YESS Learning Groups on Machine Learning applications to Earth System Science
There is a growing interest in Machine Learning (ML) methods applied to Earth System science. Together with more traditional machine learning methods like classification and regression methods, new techniques like artificial neural networks or causal discovery algorithms are showing to have great potential to solve challenges in our field. Learning to apply these methods would be beneficial for Early Career Researchers (ECRs), this is why YESS is organizing a learning activity to bring together members of our community who want to apply these methods to their own data and problems.
There is a huge amount of resources available online, workshops, open source software, codes and datasets and it can be hard to know where to start. These learning groups are intended to provide ECRs the opportunity of engaging in a guided and collaborative learning process via the participation in small learning groups. Additionally, we expect these groups to allow discussion on the interpretation of the results and the combination of ML methods with physics-based methods.
The groups for the proposed methods are the following:
- Classification methods (i.e., decision trees, support vector machine classification)

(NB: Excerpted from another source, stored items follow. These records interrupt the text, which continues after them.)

(** [evaluate_heads] in closed form. *)
Lemma evaluate_heads_counts corr_heads pred_heads :
  evaluate_heads corr_heads pred_heads =
  let pairs := zip corr_heads pred_heads in
  if decide (Forall (λ cp, aligned cp.1 cp.2) pairs) then
    if words pairs =? 0 then Raise ZeroDivisionError
    else Ok (correct_words pairs, words pairs,
             (Z.of_nat (correct_words pairs) # Pos.of_nat (words pairs))%Q,
             exact_sentences pairs, length corr_heads,
             (Z.of_nat (exact_sentences pairs) # Pos.of_nat (length corr_heads))%Q)
  else Raise ValueError.
Proof.
  unfold evaluate_heads. rewrite sentences_loop_counts. simpl.
  destruct (decide (Forall (λ cp, aligned cp.1 cp.2) (zip corr_heads pred_heads)));
    [|done].
  cbn [mbind res_bind bind]. unfold true_div.
  destruct (Nat.eqb_spec (words (zip corr_heads pred_heads)) 0) as [E|E]; [done|].
  cbn [mbind res_bind bind].
  destruct (Nat.eqb_spec (length corr_heads) 0) as [E0|E0]; [|done].
  exfalso. apply E. destruct corr_heads; [done | discriminate].
Qed.
(** * EEG score check-list: form collection and report composition

    A shallow embedding of the original logic of [document_generator.py]
    and [dynamic_form.py]: the classification of form keys into report
    sections, the display form of field names, placeholder substitution in
    Word templates, the truncation of PDF cells, the error policy of the two
    export paths, and the construction, collection and clearing of the form.

    Python strings are modelled by [string]; a character stands for the code
    point of the same number.  The character classes below are those of
    Python for code points under 256; the case mappings are those of ASCII
    (Python maps a few Latin-1 letters outside of Latin-1, which [ascii]
    cannot hold), so statements about [title] are made for ASCII text. *)

From Stdlib Require Import String Ascii List ZArith Lia Bool Arith DecimalString.
From Stdlib Require Import Permutation.
Import ListNotations.
Open Scope list_scope.
Open Scope string_scope.
Open Scope nat_scope.

(* ================================================================= *)
(** ** Python strings *)

Module PyStr.

Definition code (c : ascii) : nat := nat_of_ascii c.

Definition in_range (lo hi : nat) (c : ascii) : bool :=
  (lo <=? code c) && (code c <=? hi).

Definition ch_isupper (c : ascii) : bool := in_range 65 90 c.
Definition ch_islower (c : ascii) : bool := in_range 97 122 c.
Definition ch_iscased (c : ascii) : bool := ch_isupper c || ch_islower c.

Definition ch_upper (c : ascii) : ascii :=
  if ch_islower c then ascii_of_nat (code c - 32) else c.
Definition ch_lower (c : ascii) : ascii :=
  if ch_isupper c then ascii_of_nat (code c + 32) else c.

(** [str.isspace] on one character: TAB..CR, FS..US, space, NEL, NBSP. *)
Definition ch_isspace (c : ascii) : bool :=
  in_range 9 13 c || in_range 28 32 c || (code c =? 133) || (code c =? 160).

(** The decimal digits, which [int] reads. *)
Definition ch_isdecimal (c : ascii) : bool := in_range 48 57 c.

(** [str.isdigit] on one character: the decimal digits and the superscripts
    two, three and one, which [int] refuses. *)
Definition ch_isdigit (c : ascii) : bool :=
  ch_isdecimal c || (code c =? 178) || (code c =? 179) || (code c =? 185).

Definition len (s : string) : nat := String.length s.

(** [s.startswith(p)] *)
Definition startswith (s p : string) : bool := String.prefix p s.

(** [p in s] *)
Fixpoint contains (p s : string) : bool :=
  String.prefix p s ||
  match s with
  | EmptyString => false
  | String _ r => contains p r
  end.

(** [s.replace(old, new)] for an empty [old]: [new] goes before every
    character and at the end. *)
Fixpoint interleave (new s : string) : string :=
  match s with
  | EmptyString => new
  | String c r => new ++ String c (interleave new r)
  end.

(** The scan of [s.replace(old, new)] for a non-empty [old]: the leftmost
    occurrence is replaced and the scan goes on after it; [skip] counts the
    characters of the occurrence that are still to be passed over. *)
Fixpoint replace_from (old new : string) (skip : nat) (s : string) : string :=
  match s with
  | EmptyString => EmptyString
  | String c r =>
      match skip with
      | S k => replace_from old new k r
      | O =>
          if String.prefix old s
          then new ++ replace_from old new (String.length old - 1) r
          else String c (replace_from old new 0 r)
      end
  end.

(** [s.replace(old, new)] *)
Definition replace (s old new : string) : string :=
  if (old =? "")%string then interleave new s else replace_from old new 0 s.
(* ===== verification/Prelude.v ===== *)
(** * Verification of mosh-client-rs

    ** The program

    [mosh-client-rs] is a client library for the Mosh protocol. [mosh-server]
    prints a connect record (parsed by [src/src/bootstrap.rs]); the client then
    talks to it in UDP datagrams. Each datagram is sealed ([crypto.rs],
    [packet.rs]) and carries one fragment ([fragment.rs]) of a compressed
    instruction ([instruction.rs]). Instructions carry differences between
    numbered states: the client's states are positions in its operation history
    ([session/client_history.rs]), the server's states are terminal screens
    ([terminal/]). [synchronization.rs] keeps track of which states each side
    holds, [timing.rs] decides when to send, [session/reachability.rs] reports
    silence of the peer, and [prediction.rs] displays typed characters ahead of
    the server. [session/driver.rs] owns one of each and moves them on commands,
    datagrams and timers; [session.rs] is the handle the application uses.

    ** The files

    - [Prelude.v]: the outcome of a Rust call ([Result], with [Panic] for a failing
      [expect], slice or index), the state-and-error monad [M] of methods with
      [&mut self], its weakest precondition [wp] and its [spec] triples, machine
      integers, byte strings, list lemmas and tactics.
    - [Limits.v]: the constants of [limits.rs].
    - [BTreeMap.v]: ordered maps as sorted association lists.
    - [Packet.v]: [crypto.rs] and [packet.rs] over the interface [Aead] (the
      [ocb3] crate).
    - [Fragment.v]: [fragment.rs], codec and reassembler.
    - [Instruction.v]: [instruction.rs] over the interfaces [Prost] and [Zlib].
    - [Synchronization.v]: [synchronization.rs].
    - [Timing.v]: [timing.rs]. [Reachability.v]: [session/reachability.rs].
    - [TerminalWidth.v]: [terminal_width.rs] and UTF-8. [Emulator.v]: the interface
      [Vt100] through which [terminal/] uses the emulator, and the events of [vte].
    - [Terminal.v]: [terminal/mod.rs], [terminal/state.rs] and [terminal/paint.rs]
      over the interface [Vt100]. The class [ScreenSet] is what the clients' proofs rely
      on: a set of screens, and what follows from a panic on one of them. Its
      instances are all reachable screens, the safe ones ([SessionSafety.v]) and those that are
      painted faithfully ([SessionDisplay.v]).
    - [Prediction.v]: [prediction.rs].
    - [Errors.v]: the error types of [session.rs] and the driver.
    - [ClientHistory.v]: [session/client_history.rs].
    - [Bootstrap.v]: [bootstrap.rs] over a base64 interface.
    - [Driver.v]: every handler of [session/driver.rs]; what the driver reads from
      outside is a script [Env] that it consumes.
    - [DriverInput.v]: the fragments that a script's datagrams authenticate to, and what
      can be assembled from them. [DriverInv.v], [DriverSafety.v]: the invariant between
      the driver's components, its input and the server's states, and its preservation by
      every handler. [DriverShutdown.v]: the local shutdown ends.
    - [EndToEnd.v]: one driver's output decoded by another.
    - [Session.v]: the commands of the handle of [session.rs], interleaved with the
      driver's polls, over the interface [Mpsc] of tokio's bounded channels. [Observer.v]: what
      the handle observes (state, reachability, output), over [Mpsc] and the interface [Watch] of
      tokio's watch channels.
    - [Vt100Cell.v] ([vt100/term.rs], [attrs.rs], [cell.rs]), [Vt100Row.v] ([row.rs]),
      [Vt100Grid.v] ([grid.rs]), [Vt100Screen.v] ([screen.rs]), [Vt100Parser.v]
      ([perform.rs], [callbacks.rs], [parser.rs]): the emulator, bottom up; the last
      one gives the instance of [Vt100]. Here the only failure is a panic, so
      operations return an [option]; arithmetic that overflows its type is a panic,
      as in a build with overflow checks, and so are a failed [unwrap] and an index
      out of range.
    - [Vt100RowInv.v], [Vt100GridInv.v], [Vt100ScreenInv.v]: the invariant of cells,
      rows, grids and screens, and its preservation by every operation.
    - [Vt100Format.v]: the writers succeed on well-formed screens. [Vt100Attrs.v]:
      attributes written as escape codes and read back.
    - [EmulatorSafety.v]: the theorems about the emulator as the client uses it.
    - [Vt100Tokens.v]: the characters, controls and escape sequences that the writers
      produce, the events the parser makes of them, and what they do to a screen.
      [Vt100Canvas.v]: moving, drawing and erasing on a terminal, also over the cells
      of an older row. [Vt100Glyph.v], [Vt100Repaint.v]: [Row::write_contents_diff] and
      [Row::write_contents_formatted] (a difference to new cells) in step with a terminal.
      [Vt100Roundtrip.v]: the rows of a full repaint, and the cursor. [Vt100Difference.v]: the
      rows of a difference. [Vt100Alike.v]: screens that look the same are written the same. [Vt100Ansi.v]: a concrete parser that meets the law
      required of [vte]. [Vt100Display.v]: a full repaint and the terminal that displays it.
      [Vt100Follow.v]: the same for a sequence of incremental repaints.
    - [Vt100Paint.v]: paintings that go wrong.
    - [SessionSafety.v]: the driver with the client's own emulator. [SessionDisplay.v]: its
      output on a terminal.
    - [Fuzzing.v]: the fuzz targets of [fuzzing.rs].

    ** What is shown

    - Sessions: what the client holds as a state of the server is that state, however
      datagrams are lost, repeated or reordered ([client_holds_server_states]); from a
      successful connection on, no input ends the session with an error that would mean a
      broken invariant of the client ([session_never_internal_error]), and while the
      server's resizes are safe nothing makes it panic ([session_never_panics]); rejected
      datagrams have no effect; an instruction reported as sent is decoded by a peer with
      the same key to itself, if its fragments arrive within their ten seconds; no command is accepted
      after a close, and where polls are atomic the close starts after every accepted command; a
      graceful close ends ([local_shutdown_ends]).
    - Synchronization and history: an invariant of all interleavings of plans and
      commits, the retention policy of reference states, acknowledgements, and
      differences as slices of the full operation log, of which what was acknowledged is dropped; the
      base of a retransmission.
    - Packets: the replay window is equivalent to remembering every number, no
      number is delivered twice, nonces are never reused, seal and open are
      inverse, and rejected plaintext is wiped.
    - Fragments and instructions: round trips, reassembly in any order, bounded
      memory, total decompression.
    - Timers: bounds of the estimator, exactness of the 16-bit timestamp echo,
      exact wake-up times of the scheduler and of reachability.
    - Terminal and prediction: validation of host bytes, monotone echo
      acknowledgements, prediction invariant, confirmation, display and expiry.
    - Emulator: on screens of at least two rows and two columns that are never
      narrowed through a wide character, no byte string makes it panic, and every
      such screen can be formatted and compared with every other; what printing and
      scrolling do; attributes survive a round trip through escape codes. Outside
      these sizes it does panic: [one_row_wrap_panics], [narrow_grid_panics] and
      [cut_row_panics].
    - Painting: for screens as above whose scroll region was never resized to a single row, a
      full repaint leaves any terminal of the same size, with the whole screen as its scroll
      region, with the cells, cursor, attributes and modes of the painted screen,
      and with the same bytes for a repaint ([full_repaint_shows]); sent the incremental repaint of
      each later state, it shows that state, if the changes are steady ([display_follows_client]); so the
      output of a whole session shows the state that the driver painted last ([session_output_shows]).
      Where this ends: mouse
      reports are never switched off ([full_repaint_keeps_mouse]), a screen whose scroll
      region was resized to a single row is painted wrongly
      ([collapsed_region_misplaces_text]), and a change that is not steady can
      overwrite text which did not change ([diff_overwrites_unchanged_text]).
    - The handle: the lifecycle states are seen in order, whatever the interleaving.
    - Fuzzing: the two fuzz targets can only fail through a resize of the terminal.
    - Bootstrap: the parser accepts exactly the documented records.

    ** Fuel

    [decompress_exact_zlib] runs its loop with fuel that [decompress_total] shows to
    be enough for every input. [run_turns] takes the number of turns of the
    driver's main loop and [run_local_shutdown] that of the shutdown loop; the
    theorems hold for every number, and [local_shutdown_ends] gives one that is enough
    for the shutdown loop. The main loop goes on until the session ends.

    ** Not modelled

    [lib.rs] has only re-exports; [test_support.rs] is for tests only; one-line accessors of
    fields and builders of escape codes are the projections and arguments of the model; the text of
    [Display] and [Debug] implementations and the tokio plumbing that
    spawns the driver are left out. Third-party crates (ocb3, prost, miniz_oxide,
    base64, vte, unicode-width, itoa, the channels of tokio) are classes with the documented laws the code
    relies on, each with a concrete instance that satisfies them. *)

From stdpp Require Export base tactics numbers list gmap.
From Stdlib Require Export Sorting.Sorted.
(* ===== verification/Fragment.v ===== *)
(** * Fragments and reassembly: [src/src/fragment.rs]

    The 14-byte fragment envelope, its encoder and decoder, and the bounded
    reassembler that keeps at most one incomplete instruction. *)

From S2P Require Import Prelude Limits BTreeMap.

Local Open Scope Z_scope.

Definition TIMESTAMP_BYTES : Z := 2.
Definition TIMESTAMP_REPLY_BYTES : Z := 2.
Definition IDENTIFIER_BYTES : Z := 8.
Definition FRAGMENT_WORD_BYTES : Z := 2.
Definition FRAGMENT_HEADER_BYTES : Z :=
  TIMESTAMP_BYTES + TIMESTAMP_REPLY_BYTES + IDENTIFIER_BYTES + FRAGMENT_WORD_BYTES.
Definition FINAL_FRAGMENT_BIT : Z := Z.shiftl 1 15.
Definition MAX_FRAGMENT_NUMBER : Z := FINAL_FRAGMENT_BIT - 1.
Definition NO_TIMESTAMP_REPLY : Z := U16_MAX.

Inductive FragmentError :=
  | TooShort
  | BodyTooLarge
  | FragmentNumberOutOfRange
  | FragmentOutputTooSmall.

Inductive ReassemblyError :=
  | ReassemblyNumberOutOfRange
  | ConflictingFragment
  | InstructionTooLarge
  | TooManyIncompleteInstructions
  | ReassemblyTimeMovedBackwards
  | ReassemblyTimerExhausted.

#[export] Instance FragmentError_eq_dec : EqDecision FragmentError.
Proof. solve_decision. Defined.
#[export] Instance ReassemblyError_eq_dec : EqDecision ReassemblyError.
Proof. solve_decision. Defined.

Inductive ReassemblyOutcome :=
  | Pending
  | Duplicate
  | Complete (instruction : bytes).

#[export] Instance ReassemblyOutcome_eq_dec : EqDecision ReassemblyOutcome.
Proof. solve_decision. Defined.

Record Fragment := mkFragment {
  timestamp : Z;
  timestamp_reply : option Z;
  identifier : Z;
  number : Z;
  is_final : bool;
  body : bytes;
}.

Record StoredFragment := mkStoredFragment { stored_body : bytes; stored_final : bool }.

#[export] Instance StoredFragment_eq_dec : EqDecision StoredFragment.
Proof. solve_decision. Defined.

Record IncompleteInstruction := mkIncompleteInstruction {
  inc_identifier : Z;
  created_at_ms : Z;
  stored_bytes : Z;
  final_number : option Z;
  fragments : list (Z * StoredFragment);
}.

Inductive InsertKind := New | DuplicateKind.

Definition IncompleteInstruction_new (id created : Z) : IncompleteInstruction :=
  mkIncompleteInstruction id created 0 None [].

(** [IncompleteInstruction::classify] *)
Definition classify (i : IncompleteInstruction) (f : Fragment) : Result ReassemblyError InsertKind :=
  match bt_get (number f) (fragments i) with
  | Some existing =>
      if bytes_eqb (stored_body existing) (body f) && eqb (stored_final existing) (is_final f)
      then Ok DuplicateKind
      else Err ConflictingFragment
  | None =>
      if is_some_and (final_number i) (λ n, n <? number f)
         || is_final f &&
            (bool_decide (is_Some (final_number i))
             || is_some_and (bt_last (fragments i)) (λ p, number f <? p.1))
      then Err ConflictingFragment
      else Ok New
  end.

(** [IncompleteInstruction::insert] *)
Definition insert_fragment (f : Fragment) (i : IncompleteInstruction) : IncompleteInstruction :=
  mkIncompleteInstruction (inc_identifier i) (created_at_ms i)
    (stored_bytes i + len (body f))
    (if is_final f then Some (number f) else final_number i)
    (bt_insert (number f) (mkStoredFragment (body f) (is_final f)) (fragments i)).

(** [IncompleteInstruction::is_complete] *)
Definition is_complete (i : IncompleteInstruction) : bool :=
  match final_number i with
  | None => false
  | Some n =>
      (len (fragments i) =? n + 1) && bool_decide (bt_keys (fragments i) = seqZ 0 (n + 1))
  end.

(** [IncompleteInstruction::assemble] *)
Definition assemble (i : IncompleteInstruction) : bytes :=
  concat (stored_body <$> bt_values (fragments i)).

Record FragmentReassembler := mkFragmentReassembler {
  incomplete : option IncompleteInstruction;
  last_observed_ms : Z;
}.

Definition FragmentReassembler_new (started_at_ms : Z) : FragmentReassembler :=
  mkFragmentReassembler None started_at_ms.

Definition set_incomplete (i : option IncompleteInstruction) (r : FragmentReassembler) :=
  mkFragmentReassembler i (last_observed_ms r).

(** [FragmentReassembler::observe_time] *)
Definition reassembler_observe_time (now_ms : Z) : M FragmentReassembler ReassemblyError unit :=
  r ← get;
  fail_if (now_ms <? last_observed_ms r) ReassemblyTimeMovedBackwards;;
  put (mkFragmentReassembler (incomplete r) now_ms).
(** ** Witnesses *)
Lemma rtt_estimator_total_witness :
  MIN_RETRANSMISSION_TIMEOUT_MS ≤ retransmission_timeout_ms (observe_samples [120; 80; 70000] RttEstimator_new)
    ≤ MAX_RETRANSMISSION_TIMEOUT_MS.
Proof.
  refine (proj1 (proj2 (rtt_estimator_total [120; 80; 70000] 100 _ _))); [repeat constructor; lia|lia].
Defined.

Lemma smoothed_rtt_in_range_witness : 80 ≤ 115 ≤ 120.
Proof.
  apply (smoothed_rtt_in_range 80 120 [120; 80]); [lia|limits; lia|repeat constructor; lia|].
  vm_compute. reflexivity.
Defined.


Definition sample_scheduler : SendScheduler := mkSendScheduler 0 100 None (Some 100) None None 1.

Lemma sample_scheduler_wf : sched_wf sample_scheduler.
Proof. split; simpl; try lia; try (intros x; intros; simplify_eq; lia). unfold is_u64. llia. Qed.

Lemma scheduler_wakes_exactly_witness :
  (poll 110 RttEstimator_new None (with_time 105 sample_scheduler)).2 = Ok (Pending 115).
Proof.
  refine (proj1 (proj2 (proj2 (scheduler_wakes_exactly 105 RttEstimator_new None sample_scheduler _ 115
    sample_scheduler_wf rtt_new_wf _ _ _ _ _))) 110 _).
  - simpl. lia.
  - split; limits; lia.
  - split; limits; lia.
  - intros x Hx. discriminate.
  - vm_compute. reflexivity.
  - lia.
Defined.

- Regression methods (i.e., random forest regression, linear regression)
- Neural Networks
- Causal discovery algorithms
Supervised Learning methods for Spatial Data:
- Regression methods
- Classification methods
- Interpolation methods
The learning activities will take place between July and December and would ideally require an availability of at least 8 hours a month. The main goal will be to develop skills at applying one machine-learning method to process a real-world dataset, learn how to generate predictions and interpret the models. We will also discuss papers where these methods are applied to problems in our fields of research. We will encourage the groups to publish their results. There will be a closing session in which each group will be able to present their results.
The objectives of the learning group activities can be summarized to:
- Learning machine learning fundamentals;
- Learning how to pre-process environmental science data to apply machine learning (ML) methods;
- Build and train a ML (or deep learning) model;
- Evaluate and discuss model predictions and physical interpretation of the ML models with colleagues; and
- Solidify understanding of the above topics through group discussion in a closing session.
Description of Learning Group activities:
The first activity will be a short webinar series on providing an introduction to ML methods applied to climate and environmental sciences. Two researchers with experience in the application of these methods will talk about their work and the applications of ML.
Following these webinars participants will register to the Learning Group activities through a form where they can state their specific interests and time availability. Based on the answers the organizing team will arrange the members in Learning Groups with no more than 10 participants. Participants will interact through an online workspace and will be given the following guideline for their learning process:
- Read and discuss material for a theoretical introduction to the methods.
- Decide on a dataset and a problem to apply the method (this can be shared or individual). (August)
- Implement the chosen technique and share the challenges with the group. (August – November)
- Share results with the group members at frequent meetings (the frequency will be decided among the group members, we suggest monthly meetings). (August – November)
- Present results in a closing session with other learning groups (November)
- Collectively choose a researcher to invite to the closing webinar series. At these final webinar series we hope participants will be able to raise their questions regarding the application of these techniques. (November)
- If the results are interesting enough, organizers will encourage the preparation of a publication. (2022)
Computing resources will not be made available by the organizing team and participants will need to guarantee themselves the access to datasets and computer resources. All open access resources such as Google Collaborative will be recommended.
Programming experience is required and Python experience will be beneficial but not exclusive.